==== Supplied records
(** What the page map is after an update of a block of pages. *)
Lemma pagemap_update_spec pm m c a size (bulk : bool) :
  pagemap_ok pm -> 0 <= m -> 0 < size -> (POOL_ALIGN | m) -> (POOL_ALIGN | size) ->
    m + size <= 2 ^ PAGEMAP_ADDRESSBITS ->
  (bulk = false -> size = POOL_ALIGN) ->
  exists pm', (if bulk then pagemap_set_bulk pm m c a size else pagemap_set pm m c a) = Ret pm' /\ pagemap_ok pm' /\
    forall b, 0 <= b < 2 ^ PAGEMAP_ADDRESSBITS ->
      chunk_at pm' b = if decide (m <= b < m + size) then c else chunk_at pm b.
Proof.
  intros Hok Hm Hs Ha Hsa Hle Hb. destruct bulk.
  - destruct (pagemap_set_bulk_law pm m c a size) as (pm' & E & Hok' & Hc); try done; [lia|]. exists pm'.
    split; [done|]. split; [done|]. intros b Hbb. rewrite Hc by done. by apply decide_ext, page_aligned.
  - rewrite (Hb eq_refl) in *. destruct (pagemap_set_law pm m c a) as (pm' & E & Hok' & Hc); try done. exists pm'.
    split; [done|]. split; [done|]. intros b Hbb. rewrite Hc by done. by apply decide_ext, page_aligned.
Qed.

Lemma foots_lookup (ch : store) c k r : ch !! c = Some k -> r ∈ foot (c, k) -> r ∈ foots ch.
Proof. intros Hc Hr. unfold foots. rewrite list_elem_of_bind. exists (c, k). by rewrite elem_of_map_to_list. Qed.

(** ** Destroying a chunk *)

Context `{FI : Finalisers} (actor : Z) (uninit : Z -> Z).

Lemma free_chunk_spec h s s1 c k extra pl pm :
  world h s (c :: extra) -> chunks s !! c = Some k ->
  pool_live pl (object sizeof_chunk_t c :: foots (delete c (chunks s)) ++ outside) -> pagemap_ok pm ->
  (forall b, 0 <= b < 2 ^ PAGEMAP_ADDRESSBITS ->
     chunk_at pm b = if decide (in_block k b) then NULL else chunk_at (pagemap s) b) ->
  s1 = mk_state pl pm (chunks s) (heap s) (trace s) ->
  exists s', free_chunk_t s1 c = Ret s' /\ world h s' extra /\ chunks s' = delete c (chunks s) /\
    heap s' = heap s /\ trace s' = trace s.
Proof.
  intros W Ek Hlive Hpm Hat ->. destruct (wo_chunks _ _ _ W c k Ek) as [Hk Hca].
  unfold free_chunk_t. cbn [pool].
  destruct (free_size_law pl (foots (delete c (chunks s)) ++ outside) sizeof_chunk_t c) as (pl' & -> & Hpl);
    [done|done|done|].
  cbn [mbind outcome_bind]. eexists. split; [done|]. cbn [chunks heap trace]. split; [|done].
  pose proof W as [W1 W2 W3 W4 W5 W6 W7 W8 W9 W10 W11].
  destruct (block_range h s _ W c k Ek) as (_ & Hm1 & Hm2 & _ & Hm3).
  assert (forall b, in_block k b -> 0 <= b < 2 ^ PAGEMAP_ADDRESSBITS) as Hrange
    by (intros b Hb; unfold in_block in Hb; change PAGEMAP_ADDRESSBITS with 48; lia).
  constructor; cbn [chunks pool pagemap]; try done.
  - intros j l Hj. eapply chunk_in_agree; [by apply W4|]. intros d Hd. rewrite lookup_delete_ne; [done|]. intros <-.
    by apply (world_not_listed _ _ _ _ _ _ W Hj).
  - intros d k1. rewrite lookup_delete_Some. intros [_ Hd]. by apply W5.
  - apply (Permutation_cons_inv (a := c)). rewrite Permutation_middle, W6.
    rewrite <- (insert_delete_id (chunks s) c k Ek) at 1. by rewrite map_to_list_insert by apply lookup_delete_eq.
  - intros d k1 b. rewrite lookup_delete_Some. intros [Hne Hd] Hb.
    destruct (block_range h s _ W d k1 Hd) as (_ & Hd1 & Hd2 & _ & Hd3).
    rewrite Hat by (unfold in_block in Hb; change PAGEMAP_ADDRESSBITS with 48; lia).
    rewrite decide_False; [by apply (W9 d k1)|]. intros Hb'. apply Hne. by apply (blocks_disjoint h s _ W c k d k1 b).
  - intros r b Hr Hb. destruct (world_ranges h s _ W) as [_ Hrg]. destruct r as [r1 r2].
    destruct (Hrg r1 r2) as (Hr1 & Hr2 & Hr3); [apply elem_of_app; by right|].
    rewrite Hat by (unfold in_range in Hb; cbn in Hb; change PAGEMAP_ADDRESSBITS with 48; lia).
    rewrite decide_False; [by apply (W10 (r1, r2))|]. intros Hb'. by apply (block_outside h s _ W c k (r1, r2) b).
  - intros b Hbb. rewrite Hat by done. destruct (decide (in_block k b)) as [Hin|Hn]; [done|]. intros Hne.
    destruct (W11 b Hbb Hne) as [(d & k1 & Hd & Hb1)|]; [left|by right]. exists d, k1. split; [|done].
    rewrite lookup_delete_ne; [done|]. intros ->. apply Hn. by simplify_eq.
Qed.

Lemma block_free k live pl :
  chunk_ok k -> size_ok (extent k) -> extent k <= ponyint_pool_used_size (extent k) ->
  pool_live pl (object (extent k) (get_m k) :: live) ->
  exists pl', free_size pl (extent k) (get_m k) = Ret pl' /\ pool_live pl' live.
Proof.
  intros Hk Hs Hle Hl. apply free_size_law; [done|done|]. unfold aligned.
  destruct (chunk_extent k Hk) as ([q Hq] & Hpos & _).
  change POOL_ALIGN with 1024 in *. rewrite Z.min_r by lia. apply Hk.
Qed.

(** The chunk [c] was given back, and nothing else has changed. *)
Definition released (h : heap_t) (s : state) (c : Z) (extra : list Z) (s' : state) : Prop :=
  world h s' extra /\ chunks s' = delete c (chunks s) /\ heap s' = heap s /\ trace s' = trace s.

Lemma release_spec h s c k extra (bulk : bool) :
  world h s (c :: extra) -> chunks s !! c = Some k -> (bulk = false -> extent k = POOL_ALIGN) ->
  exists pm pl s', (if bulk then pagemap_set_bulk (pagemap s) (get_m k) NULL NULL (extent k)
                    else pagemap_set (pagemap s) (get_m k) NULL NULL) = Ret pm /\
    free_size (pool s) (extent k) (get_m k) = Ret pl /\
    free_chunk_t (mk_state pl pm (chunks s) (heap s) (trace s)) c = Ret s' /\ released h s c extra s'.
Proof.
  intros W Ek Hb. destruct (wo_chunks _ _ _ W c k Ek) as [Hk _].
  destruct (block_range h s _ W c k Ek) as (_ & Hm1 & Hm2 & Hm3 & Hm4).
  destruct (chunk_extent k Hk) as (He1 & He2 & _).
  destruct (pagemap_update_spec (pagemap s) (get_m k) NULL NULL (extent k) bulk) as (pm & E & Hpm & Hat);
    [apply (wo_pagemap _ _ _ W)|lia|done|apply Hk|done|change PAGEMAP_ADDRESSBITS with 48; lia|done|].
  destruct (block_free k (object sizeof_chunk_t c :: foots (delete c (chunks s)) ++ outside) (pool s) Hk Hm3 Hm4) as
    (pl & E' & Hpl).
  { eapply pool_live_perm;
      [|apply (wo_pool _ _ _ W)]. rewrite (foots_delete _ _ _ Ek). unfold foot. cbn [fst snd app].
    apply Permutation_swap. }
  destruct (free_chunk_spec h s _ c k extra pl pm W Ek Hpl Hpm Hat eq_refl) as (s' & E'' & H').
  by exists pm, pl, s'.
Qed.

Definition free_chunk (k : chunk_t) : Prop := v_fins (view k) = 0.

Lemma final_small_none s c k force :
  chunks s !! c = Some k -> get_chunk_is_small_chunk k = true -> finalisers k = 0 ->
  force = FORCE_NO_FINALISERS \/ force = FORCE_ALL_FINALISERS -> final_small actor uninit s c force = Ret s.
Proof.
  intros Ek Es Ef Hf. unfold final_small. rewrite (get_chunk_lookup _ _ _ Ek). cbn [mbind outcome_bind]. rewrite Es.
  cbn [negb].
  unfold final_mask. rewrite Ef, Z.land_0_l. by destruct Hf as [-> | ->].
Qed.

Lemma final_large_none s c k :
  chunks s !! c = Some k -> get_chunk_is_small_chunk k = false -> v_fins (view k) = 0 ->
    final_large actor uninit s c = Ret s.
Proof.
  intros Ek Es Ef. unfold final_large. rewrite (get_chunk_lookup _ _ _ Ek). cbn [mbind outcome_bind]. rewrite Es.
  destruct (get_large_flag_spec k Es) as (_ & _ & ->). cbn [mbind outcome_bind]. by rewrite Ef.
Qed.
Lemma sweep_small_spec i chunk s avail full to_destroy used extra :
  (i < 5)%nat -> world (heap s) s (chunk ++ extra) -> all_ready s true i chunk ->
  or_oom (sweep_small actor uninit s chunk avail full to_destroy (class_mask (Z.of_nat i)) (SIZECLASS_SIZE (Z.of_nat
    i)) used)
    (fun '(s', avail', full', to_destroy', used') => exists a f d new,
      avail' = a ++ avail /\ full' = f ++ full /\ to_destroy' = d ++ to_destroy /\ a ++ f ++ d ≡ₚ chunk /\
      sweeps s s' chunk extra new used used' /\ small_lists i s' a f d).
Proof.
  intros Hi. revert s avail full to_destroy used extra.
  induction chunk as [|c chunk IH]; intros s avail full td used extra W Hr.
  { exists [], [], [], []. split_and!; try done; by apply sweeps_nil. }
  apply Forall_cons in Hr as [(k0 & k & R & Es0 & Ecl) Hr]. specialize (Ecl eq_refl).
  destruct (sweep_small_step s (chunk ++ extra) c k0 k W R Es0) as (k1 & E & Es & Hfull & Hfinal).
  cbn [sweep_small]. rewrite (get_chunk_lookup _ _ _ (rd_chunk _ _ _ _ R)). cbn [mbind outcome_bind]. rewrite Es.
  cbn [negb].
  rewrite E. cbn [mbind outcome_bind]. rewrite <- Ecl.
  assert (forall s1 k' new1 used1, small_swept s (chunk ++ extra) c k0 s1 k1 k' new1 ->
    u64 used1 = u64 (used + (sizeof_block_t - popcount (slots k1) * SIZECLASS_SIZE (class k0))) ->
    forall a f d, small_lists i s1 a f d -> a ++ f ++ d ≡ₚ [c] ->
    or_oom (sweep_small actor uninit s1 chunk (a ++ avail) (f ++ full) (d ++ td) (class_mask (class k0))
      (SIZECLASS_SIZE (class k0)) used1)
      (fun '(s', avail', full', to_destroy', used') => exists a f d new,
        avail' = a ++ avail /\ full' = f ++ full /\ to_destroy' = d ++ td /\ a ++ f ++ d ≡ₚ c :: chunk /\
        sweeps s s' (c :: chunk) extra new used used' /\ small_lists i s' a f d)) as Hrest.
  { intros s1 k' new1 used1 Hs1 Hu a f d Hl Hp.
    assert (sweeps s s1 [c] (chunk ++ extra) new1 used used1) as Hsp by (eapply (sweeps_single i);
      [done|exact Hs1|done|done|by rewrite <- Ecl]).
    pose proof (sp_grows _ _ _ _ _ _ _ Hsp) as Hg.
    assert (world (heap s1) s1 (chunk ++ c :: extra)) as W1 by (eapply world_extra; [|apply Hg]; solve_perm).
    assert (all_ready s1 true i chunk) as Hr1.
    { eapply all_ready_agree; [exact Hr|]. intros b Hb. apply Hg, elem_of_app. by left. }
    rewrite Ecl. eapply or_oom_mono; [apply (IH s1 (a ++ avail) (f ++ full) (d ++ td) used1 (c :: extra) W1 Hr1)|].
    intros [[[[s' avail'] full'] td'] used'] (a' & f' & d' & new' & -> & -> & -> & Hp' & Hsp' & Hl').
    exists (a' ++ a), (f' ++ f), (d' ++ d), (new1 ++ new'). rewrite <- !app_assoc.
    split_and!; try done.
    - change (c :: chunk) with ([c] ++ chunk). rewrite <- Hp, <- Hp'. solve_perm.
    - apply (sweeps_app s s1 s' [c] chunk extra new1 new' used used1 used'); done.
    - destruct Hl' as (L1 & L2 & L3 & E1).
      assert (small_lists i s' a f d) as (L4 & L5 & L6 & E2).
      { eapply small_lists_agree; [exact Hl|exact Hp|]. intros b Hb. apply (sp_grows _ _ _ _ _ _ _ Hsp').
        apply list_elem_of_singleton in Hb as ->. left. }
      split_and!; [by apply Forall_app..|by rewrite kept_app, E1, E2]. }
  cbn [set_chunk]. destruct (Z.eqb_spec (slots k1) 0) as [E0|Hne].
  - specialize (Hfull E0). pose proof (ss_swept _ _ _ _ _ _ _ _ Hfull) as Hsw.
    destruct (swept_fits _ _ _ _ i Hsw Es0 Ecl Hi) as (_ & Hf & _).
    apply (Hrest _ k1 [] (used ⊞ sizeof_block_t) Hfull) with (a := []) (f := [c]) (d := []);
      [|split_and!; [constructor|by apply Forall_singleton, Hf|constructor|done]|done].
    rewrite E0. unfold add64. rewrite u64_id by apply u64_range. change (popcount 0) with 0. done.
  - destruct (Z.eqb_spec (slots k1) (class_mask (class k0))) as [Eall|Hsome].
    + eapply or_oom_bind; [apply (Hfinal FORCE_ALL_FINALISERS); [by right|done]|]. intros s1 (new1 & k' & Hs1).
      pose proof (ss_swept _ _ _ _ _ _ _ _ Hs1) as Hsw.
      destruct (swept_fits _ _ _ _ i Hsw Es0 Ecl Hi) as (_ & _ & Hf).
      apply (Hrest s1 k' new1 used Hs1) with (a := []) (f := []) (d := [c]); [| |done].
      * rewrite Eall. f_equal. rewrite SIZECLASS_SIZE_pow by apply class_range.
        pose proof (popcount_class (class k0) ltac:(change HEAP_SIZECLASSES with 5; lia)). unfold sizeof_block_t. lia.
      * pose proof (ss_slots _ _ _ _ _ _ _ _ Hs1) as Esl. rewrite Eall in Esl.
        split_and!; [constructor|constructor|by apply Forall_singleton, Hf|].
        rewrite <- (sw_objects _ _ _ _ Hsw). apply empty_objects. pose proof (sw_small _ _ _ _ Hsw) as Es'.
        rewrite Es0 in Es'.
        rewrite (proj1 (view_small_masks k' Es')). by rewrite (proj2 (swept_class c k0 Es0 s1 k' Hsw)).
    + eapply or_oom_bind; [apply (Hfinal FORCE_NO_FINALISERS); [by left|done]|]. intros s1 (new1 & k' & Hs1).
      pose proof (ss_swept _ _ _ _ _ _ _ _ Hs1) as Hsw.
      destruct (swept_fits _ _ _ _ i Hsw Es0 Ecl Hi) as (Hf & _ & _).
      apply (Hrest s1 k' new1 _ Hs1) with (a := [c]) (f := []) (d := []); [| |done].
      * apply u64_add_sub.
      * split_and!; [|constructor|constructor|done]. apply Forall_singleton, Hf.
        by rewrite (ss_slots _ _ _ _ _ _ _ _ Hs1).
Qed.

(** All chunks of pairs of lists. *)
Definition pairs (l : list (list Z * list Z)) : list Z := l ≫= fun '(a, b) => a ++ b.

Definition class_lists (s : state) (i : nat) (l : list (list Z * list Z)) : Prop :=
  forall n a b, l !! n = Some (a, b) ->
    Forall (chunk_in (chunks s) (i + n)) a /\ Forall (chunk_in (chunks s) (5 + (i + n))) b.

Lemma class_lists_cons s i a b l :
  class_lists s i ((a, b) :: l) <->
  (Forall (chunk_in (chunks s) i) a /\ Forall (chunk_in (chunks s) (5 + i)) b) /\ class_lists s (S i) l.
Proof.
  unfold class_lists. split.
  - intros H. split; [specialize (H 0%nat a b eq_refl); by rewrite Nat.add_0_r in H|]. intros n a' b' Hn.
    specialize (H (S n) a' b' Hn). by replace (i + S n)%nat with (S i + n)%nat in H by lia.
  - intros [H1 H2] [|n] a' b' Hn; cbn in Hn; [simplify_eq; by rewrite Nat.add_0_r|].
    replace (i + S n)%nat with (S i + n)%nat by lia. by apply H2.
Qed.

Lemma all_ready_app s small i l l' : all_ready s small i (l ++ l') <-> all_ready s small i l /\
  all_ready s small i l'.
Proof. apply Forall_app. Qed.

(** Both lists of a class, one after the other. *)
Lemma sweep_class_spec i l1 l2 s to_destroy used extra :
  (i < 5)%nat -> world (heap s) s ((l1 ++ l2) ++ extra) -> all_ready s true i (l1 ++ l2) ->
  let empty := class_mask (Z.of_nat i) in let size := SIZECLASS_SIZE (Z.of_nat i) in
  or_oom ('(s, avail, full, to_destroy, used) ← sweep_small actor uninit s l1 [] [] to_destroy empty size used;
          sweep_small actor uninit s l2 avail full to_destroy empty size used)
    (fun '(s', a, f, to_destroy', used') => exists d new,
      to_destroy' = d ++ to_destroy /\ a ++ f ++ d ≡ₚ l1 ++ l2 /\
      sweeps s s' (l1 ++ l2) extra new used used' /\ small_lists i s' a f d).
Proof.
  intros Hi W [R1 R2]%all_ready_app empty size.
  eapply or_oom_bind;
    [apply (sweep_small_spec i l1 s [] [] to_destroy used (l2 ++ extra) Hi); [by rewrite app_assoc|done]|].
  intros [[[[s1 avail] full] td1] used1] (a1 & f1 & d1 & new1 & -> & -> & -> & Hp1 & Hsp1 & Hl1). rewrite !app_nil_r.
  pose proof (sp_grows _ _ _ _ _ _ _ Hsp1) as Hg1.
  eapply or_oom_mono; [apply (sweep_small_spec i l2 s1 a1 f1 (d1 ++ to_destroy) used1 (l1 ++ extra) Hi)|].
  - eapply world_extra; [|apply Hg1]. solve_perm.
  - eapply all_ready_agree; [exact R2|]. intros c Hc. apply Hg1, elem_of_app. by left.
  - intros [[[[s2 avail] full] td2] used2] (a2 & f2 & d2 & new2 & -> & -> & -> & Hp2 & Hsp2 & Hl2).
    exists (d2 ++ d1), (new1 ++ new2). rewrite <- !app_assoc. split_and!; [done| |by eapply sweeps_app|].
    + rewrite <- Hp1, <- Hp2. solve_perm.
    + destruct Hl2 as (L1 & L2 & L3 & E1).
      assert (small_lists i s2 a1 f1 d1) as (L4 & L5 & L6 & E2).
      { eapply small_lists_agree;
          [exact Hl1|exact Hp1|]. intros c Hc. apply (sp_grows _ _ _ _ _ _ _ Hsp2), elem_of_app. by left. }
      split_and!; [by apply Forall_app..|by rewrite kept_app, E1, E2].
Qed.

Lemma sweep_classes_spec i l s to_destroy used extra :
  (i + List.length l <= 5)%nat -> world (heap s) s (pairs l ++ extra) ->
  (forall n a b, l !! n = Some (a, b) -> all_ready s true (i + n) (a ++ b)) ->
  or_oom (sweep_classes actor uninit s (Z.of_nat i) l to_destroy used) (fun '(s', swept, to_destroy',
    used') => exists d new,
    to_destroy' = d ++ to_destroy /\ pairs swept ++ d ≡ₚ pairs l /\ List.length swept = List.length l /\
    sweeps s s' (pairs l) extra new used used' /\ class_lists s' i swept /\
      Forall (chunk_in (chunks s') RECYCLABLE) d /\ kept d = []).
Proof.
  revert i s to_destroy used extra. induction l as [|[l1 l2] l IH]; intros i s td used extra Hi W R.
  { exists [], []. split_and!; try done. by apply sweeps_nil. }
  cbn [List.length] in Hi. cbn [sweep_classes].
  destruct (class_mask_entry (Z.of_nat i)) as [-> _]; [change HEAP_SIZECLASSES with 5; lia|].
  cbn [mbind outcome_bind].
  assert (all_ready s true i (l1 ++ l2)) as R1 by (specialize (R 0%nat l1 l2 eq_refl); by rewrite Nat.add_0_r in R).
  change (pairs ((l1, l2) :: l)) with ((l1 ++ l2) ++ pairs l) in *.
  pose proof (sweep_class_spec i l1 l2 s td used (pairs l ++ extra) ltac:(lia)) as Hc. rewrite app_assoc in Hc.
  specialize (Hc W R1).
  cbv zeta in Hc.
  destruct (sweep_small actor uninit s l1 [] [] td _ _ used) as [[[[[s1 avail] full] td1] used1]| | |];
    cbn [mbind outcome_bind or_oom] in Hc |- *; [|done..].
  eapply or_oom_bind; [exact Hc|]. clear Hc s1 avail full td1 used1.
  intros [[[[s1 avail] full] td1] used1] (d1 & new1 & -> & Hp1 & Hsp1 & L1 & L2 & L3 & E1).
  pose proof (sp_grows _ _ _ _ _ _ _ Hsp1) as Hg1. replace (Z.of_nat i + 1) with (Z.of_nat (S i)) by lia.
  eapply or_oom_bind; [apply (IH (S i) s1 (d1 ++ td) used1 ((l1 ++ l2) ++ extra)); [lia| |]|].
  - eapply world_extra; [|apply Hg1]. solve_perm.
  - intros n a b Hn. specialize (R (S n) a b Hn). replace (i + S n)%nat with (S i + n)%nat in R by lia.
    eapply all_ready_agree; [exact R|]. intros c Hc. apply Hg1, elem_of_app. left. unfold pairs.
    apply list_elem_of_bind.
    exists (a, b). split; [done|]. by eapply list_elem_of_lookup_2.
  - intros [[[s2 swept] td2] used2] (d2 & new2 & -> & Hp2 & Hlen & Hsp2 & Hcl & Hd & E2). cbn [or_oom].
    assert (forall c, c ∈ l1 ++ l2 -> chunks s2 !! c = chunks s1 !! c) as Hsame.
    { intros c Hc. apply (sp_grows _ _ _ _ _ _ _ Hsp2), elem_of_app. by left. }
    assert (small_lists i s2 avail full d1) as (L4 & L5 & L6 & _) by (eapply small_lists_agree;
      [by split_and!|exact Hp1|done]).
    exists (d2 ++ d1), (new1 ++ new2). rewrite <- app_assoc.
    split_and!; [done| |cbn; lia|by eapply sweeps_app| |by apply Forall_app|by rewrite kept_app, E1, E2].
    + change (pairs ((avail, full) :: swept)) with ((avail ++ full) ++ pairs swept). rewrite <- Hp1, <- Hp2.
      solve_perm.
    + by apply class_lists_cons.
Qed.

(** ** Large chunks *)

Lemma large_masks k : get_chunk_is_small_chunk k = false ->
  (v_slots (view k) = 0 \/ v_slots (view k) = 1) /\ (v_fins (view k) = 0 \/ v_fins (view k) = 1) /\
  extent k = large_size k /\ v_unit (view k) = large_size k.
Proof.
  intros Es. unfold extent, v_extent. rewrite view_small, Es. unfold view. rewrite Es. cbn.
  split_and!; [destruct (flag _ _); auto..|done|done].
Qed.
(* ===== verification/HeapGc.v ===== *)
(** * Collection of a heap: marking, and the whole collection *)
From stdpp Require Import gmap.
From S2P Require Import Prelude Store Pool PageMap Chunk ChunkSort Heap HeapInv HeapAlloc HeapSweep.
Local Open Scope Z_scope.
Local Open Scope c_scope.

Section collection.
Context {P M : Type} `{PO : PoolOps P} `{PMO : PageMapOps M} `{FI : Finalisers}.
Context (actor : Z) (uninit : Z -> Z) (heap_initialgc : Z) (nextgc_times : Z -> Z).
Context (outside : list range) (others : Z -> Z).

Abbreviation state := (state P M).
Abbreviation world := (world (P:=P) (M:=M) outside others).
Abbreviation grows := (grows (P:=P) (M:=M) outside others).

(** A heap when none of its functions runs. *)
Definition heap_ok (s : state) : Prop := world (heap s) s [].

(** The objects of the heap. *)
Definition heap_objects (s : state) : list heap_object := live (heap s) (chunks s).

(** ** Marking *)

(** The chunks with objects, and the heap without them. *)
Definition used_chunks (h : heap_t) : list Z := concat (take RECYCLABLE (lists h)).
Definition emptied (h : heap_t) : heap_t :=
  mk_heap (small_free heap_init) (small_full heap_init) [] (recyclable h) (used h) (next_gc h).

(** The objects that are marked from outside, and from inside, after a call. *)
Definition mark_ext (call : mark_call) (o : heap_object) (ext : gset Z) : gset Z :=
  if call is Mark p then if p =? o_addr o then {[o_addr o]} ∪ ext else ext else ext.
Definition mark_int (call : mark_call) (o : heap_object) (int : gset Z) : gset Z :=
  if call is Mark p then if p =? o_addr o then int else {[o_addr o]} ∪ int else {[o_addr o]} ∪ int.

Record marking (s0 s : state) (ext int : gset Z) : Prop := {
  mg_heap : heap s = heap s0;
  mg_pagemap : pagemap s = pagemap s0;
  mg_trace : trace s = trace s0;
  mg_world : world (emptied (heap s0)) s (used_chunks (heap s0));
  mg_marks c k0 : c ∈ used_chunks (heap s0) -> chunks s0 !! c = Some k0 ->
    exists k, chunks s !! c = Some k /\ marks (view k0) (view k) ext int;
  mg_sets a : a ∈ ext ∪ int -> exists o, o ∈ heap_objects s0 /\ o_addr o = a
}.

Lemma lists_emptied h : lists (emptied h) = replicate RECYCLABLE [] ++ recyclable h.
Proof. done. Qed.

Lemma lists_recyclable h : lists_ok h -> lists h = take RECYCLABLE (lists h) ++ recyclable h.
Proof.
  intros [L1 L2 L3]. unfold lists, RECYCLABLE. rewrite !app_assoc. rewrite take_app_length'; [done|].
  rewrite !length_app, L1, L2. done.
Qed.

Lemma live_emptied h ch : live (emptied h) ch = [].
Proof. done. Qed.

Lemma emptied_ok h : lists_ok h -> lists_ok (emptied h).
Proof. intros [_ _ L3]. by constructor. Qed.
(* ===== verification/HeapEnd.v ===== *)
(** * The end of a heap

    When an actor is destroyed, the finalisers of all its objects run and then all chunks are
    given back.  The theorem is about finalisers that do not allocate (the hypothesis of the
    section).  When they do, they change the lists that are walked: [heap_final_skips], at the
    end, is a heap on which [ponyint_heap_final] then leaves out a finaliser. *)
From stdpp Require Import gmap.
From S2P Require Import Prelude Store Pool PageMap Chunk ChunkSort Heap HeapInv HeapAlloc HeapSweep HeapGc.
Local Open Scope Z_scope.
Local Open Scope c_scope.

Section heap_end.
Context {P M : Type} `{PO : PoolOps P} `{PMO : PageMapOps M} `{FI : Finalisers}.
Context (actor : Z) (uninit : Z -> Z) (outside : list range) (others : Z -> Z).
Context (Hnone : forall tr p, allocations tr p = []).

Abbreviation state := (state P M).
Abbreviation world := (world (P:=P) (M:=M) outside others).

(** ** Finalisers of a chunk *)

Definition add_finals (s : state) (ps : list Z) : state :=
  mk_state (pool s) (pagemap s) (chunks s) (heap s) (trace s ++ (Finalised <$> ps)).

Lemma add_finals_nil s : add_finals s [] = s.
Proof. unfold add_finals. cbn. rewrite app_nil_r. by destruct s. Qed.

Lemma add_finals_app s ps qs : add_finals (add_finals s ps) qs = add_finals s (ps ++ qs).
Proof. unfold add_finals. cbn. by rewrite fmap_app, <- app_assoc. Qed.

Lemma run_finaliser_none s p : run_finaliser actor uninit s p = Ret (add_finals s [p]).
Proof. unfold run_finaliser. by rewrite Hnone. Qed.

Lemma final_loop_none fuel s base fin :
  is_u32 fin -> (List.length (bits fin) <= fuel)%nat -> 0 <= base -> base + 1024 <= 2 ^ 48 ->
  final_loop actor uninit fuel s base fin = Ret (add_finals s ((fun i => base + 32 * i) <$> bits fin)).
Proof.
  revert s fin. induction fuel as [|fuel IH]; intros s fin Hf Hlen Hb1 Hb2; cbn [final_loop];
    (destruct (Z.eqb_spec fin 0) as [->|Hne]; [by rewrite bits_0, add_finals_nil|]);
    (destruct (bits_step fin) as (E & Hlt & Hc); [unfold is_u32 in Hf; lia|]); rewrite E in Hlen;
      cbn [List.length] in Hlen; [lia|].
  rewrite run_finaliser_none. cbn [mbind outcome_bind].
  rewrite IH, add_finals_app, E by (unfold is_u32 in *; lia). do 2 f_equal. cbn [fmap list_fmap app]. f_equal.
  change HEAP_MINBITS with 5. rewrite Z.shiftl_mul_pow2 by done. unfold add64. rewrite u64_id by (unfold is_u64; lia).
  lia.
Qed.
========
Task statement -
Reprint exactly the lines above that start at the one with "apply (Hrest _" and end at the one with "left|done]|]. intros s1 (new1 & k' & Hs1).", keeping both and adding none.

Reply -
    apply (Hrest _ k1 [] (used ⊞ sizeof_block_t) Hfull) with (a := []) (f := [c]) (d := []);
      [|split_and!; [constructor|by apply Forall_singleton, Hf|constructor|done]|done].
    rewrite E0. unfold add64. rewrite u64_id by apply u64_range. change (popcount 0) with 0. done.
  - destruct (Z.eqb_spec (slots k1) (class_mask (class k0))) as [Eall|Hsome].
    + eapply or_oom_bind; [apply (Hfinal FORCE_ALL_FINALISERS); [by right|done]|]. intros s1 (new1 & k' & Hs1).
      pose proof (ss_swept _ _ _ _ _ _ _ _ Hs1) as Hsw.
      destruct (swept_fits _ _ _ _ i Hsw Es0 Ecl Hi) as (_ & _ & Hf).
      apply (Hrest s1 k' new1 used Hs1) with (a := []) (f := []) (d := [c]); [| |done].
      * rewrite Eall. f_equal. rewrite SIZECLASS_SIZE_pow by apply class_range.
        pose proof (popcount_class (class k0) ltac:(change HEAP_SIZECLASSES with 5; lia)). unfold sizeof_block_t. lia.
      * pose proof (ss_slots _ _ _ _ _ _ _ _ Hs1) as Esl. rewrite Eall in Esl.
        split_and!; [constructor|constructor|by apply Forall_singleton, Hf|].
        rewrite <- (sw_objects _ _ _ _ Hsw). apply empty_objects. pose proof (sw_small _ _ _ _ Hsw) as Es'.
        rewrite Es0 in Es'.
        rewrite (proj1 (view_small_masks k' Es')). by rewrite (proj2 (swept_class c k0 Es0 s1 k' Hsw)).
    + eapply or_oom_bind; [apply (Hfinal FORCE_NO_FINALISERS); [by left|done]|]. intros s1 (new1 & k' & Hs1).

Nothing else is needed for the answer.